- WORK INSTRUCTION
From the entries below, report how many lines contain the string "rcptTo". Only the number is wanted.
[Opening THE DATA section]
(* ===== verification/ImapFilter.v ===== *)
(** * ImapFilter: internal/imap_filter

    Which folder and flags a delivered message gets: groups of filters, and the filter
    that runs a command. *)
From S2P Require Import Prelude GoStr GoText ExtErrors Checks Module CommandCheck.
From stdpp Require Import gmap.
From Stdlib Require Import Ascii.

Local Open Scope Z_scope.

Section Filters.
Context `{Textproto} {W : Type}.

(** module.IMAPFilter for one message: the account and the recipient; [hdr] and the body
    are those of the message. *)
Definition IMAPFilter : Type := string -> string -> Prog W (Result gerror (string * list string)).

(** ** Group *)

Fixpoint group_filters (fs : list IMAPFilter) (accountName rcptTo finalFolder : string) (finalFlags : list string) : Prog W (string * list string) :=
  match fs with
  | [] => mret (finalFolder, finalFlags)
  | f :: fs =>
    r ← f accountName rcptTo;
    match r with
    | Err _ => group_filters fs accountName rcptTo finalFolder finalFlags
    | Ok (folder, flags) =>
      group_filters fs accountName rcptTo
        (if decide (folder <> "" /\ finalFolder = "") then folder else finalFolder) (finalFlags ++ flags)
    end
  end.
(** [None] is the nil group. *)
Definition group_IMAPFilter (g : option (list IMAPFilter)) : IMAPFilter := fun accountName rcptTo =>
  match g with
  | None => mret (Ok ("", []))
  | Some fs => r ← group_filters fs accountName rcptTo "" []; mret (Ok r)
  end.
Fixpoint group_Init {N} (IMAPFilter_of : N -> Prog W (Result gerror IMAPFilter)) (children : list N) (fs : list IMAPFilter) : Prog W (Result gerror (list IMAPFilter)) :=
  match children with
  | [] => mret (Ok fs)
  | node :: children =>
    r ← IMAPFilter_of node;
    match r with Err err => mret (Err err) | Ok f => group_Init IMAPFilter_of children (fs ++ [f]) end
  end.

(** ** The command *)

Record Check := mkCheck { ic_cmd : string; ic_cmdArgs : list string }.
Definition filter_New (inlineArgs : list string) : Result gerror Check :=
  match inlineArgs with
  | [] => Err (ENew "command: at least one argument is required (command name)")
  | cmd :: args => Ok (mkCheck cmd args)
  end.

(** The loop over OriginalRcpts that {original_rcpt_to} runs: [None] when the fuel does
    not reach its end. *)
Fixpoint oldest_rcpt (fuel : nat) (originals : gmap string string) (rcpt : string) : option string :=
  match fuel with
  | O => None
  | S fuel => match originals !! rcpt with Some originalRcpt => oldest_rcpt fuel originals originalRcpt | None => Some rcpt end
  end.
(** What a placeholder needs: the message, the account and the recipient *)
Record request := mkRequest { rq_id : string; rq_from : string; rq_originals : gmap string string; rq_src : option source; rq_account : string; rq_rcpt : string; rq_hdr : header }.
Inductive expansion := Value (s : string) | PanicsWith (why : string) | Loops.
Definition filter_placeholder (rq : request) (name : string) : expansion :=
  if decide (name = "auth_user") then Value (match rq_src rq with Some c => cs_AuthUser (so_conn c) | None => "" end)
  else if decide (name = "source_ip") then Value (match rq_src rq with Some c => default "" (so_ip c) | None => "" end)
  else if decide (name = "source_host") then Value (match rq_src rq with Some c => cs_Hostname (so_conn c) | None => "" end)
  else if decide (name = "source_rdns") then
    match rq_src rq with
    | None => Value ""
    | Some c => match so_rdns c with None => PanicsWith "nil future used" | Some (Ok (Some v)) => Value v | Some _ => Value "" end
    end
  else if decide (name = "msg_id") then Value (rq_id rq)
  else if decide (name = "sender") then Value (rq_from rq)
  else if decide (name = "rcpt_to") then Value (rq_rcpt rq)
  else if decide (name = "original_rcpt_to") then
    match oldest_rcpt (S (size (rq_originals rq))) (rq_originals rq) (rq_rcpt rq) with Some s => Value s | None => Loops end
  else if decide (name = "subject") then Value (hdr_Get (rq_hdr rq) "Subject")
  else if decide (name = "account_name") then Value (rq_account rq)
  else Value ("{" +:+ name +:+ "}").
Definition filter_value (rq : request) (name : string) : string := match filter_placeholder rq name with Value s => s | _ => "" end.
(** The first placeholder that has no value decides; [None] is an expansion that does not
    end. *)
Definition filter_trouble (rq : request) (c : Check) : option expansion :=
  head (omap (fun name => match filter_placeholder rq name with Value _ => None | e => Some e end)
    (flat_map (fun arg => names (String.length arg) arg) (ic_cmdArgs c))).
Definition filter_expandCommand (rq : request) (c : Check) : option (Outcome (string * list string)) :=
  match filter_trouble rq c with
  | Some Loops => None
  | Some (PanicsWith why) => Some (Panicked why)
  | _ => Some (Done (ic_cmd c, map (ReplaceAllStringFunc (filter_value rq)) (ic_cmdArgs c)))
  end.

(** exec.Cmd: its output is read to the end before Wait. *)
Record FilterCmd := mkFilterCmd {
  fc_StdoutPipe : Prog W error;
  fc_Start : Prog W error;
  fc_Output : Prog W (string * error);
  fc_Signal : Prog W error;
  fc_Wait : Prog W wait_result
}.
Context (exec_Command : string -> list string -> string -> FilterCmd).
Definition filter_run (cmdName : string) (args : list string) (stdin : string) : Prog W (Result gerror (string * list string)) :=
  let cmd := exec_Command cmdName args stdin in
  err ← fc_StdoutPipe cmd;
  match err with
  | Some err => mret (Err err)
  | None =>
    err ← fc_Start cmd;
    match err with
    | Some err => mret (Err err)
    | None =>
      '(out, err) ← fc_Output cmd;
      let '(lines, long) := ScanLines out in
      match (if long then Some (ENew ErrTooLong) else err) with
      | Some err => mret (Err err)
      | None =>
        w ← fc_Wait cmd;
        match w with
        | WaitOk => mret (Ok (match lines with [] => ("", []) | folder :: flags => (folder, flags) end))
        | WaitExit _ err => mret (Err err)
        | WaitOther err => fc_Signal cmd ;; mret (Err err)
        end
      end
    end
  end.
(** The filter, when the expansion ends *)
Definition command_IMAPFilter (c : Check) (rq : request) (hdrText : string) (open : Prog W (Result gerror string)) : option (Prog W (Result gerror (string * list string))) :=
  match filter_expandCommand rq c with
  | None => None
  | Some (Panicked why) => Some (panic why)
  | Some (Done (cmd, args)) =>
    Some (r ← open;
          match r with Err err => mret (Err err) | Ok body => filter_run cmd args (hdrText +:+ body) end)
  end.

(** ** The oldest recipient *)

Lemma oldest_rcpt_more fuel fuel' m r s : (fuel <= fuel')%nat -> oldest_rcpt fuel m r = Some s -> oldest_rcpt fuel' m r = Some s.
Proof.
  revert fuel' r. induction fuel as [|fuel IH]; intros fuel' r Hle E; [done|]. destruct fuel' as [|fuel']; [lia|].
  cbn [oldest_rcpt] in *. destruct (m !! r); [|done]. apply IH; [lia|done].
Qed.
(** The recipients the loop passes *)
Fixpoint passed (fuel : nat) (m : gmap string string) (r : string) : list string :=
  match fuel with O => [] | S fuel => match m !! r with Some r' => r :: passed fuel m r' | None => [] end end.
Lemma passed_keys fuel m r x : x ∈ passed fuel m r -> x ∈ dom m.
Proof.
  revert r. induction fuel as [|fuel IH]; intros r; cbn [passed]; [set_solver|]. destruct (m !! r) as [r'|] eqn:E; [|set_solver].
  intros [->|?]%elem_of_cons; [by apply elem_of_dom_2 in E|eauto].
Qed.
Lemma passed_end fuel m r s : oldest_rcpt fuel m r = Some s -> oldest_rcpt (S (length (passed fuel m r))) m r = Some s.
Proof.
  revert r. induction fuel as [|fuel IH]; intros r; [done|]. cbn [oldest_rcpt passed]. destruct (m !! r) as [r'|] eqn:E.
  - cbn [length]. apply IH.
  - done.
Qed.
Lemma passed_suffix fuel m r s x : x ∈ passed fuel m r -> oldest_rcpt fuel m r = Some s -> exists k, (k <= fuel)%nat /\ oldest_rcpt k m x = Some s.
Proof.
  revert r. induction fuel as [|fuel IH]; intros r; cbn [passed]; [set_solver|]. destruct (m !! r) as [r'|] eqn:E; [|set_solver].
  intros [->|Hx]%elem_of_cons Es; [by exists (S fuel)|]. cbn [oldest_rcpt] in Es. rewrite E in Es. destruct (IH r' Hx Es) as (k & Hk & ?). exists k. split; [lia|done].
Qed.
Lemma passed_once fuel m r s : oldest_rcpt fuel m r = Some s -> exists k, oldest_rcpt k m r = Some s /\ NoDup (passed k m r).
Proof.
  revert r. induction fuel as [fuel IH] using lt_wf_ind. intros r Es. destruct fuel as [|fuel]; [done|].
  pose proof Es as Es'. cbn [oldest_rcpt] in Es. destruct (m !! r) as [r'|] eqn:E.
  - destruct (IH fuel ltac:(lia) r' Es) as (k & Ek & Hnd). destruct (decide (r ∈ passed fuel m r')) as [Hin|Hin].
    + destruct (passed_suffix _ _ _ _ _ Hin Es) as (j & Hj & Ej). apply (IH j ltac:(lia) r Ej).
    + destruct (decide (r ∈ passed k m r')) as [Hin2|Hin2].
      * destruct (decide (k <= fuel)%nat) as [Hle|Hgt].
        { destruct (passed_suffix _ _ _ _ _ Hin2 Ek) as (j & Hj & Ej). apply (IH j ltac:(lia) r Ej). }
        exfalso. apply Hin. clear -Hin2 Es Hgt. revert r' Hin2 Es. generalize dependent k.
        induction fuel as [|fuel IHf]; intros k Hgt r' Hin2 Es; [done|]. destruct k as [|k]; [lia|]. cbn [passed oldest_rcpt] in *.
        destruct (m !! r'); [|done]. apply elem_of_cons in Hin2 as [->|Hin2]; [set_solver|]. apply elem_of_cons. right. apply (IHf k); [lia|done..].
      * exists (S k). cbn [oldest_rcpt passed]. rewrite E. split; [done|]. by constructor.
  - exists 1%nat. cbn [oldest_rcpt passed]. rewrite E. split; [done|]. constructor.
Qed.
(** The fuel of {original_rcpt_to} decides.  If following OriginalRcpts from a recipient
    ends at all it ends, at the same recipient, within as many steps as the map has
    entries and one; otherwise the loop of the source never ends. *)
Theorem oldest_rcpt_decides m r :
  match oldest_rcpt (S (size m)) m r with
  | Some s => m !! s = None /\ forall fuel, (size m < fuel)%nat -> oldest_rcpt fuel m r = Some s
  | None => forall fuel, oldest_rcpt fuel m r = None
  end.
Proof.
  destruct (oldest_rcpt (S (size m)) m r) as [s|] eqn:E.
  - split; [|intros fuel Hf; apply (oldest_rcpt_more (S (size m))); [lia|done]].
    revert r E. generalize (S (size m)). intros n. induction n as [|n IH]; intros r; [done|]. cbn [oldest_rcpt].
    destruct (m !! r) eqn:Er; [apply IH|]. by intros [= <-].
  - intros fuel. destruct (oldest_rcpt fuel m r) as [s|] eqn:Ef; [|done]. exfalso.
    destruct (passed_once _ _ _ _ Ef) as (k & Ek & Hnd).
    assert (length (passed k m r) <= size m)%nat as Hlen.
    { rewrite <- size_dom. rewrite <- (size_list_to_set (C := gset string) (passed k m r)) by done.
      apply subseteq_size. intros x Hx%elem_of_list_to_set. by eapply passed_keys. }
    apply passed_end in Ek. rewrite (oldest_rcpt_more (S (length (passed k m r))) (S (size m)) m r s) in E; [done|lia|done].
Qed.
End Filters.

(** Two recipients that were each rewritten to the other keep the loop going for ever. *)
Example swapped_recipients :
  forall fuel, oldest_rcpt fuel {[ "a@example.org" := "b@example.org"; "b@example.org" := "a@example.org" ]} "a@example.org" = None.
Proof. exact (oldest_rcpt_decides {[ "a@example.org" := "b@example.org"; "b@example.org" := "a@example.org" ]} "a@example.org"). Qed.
[Closing THE DATA section]
- EXERCISE RESULT
6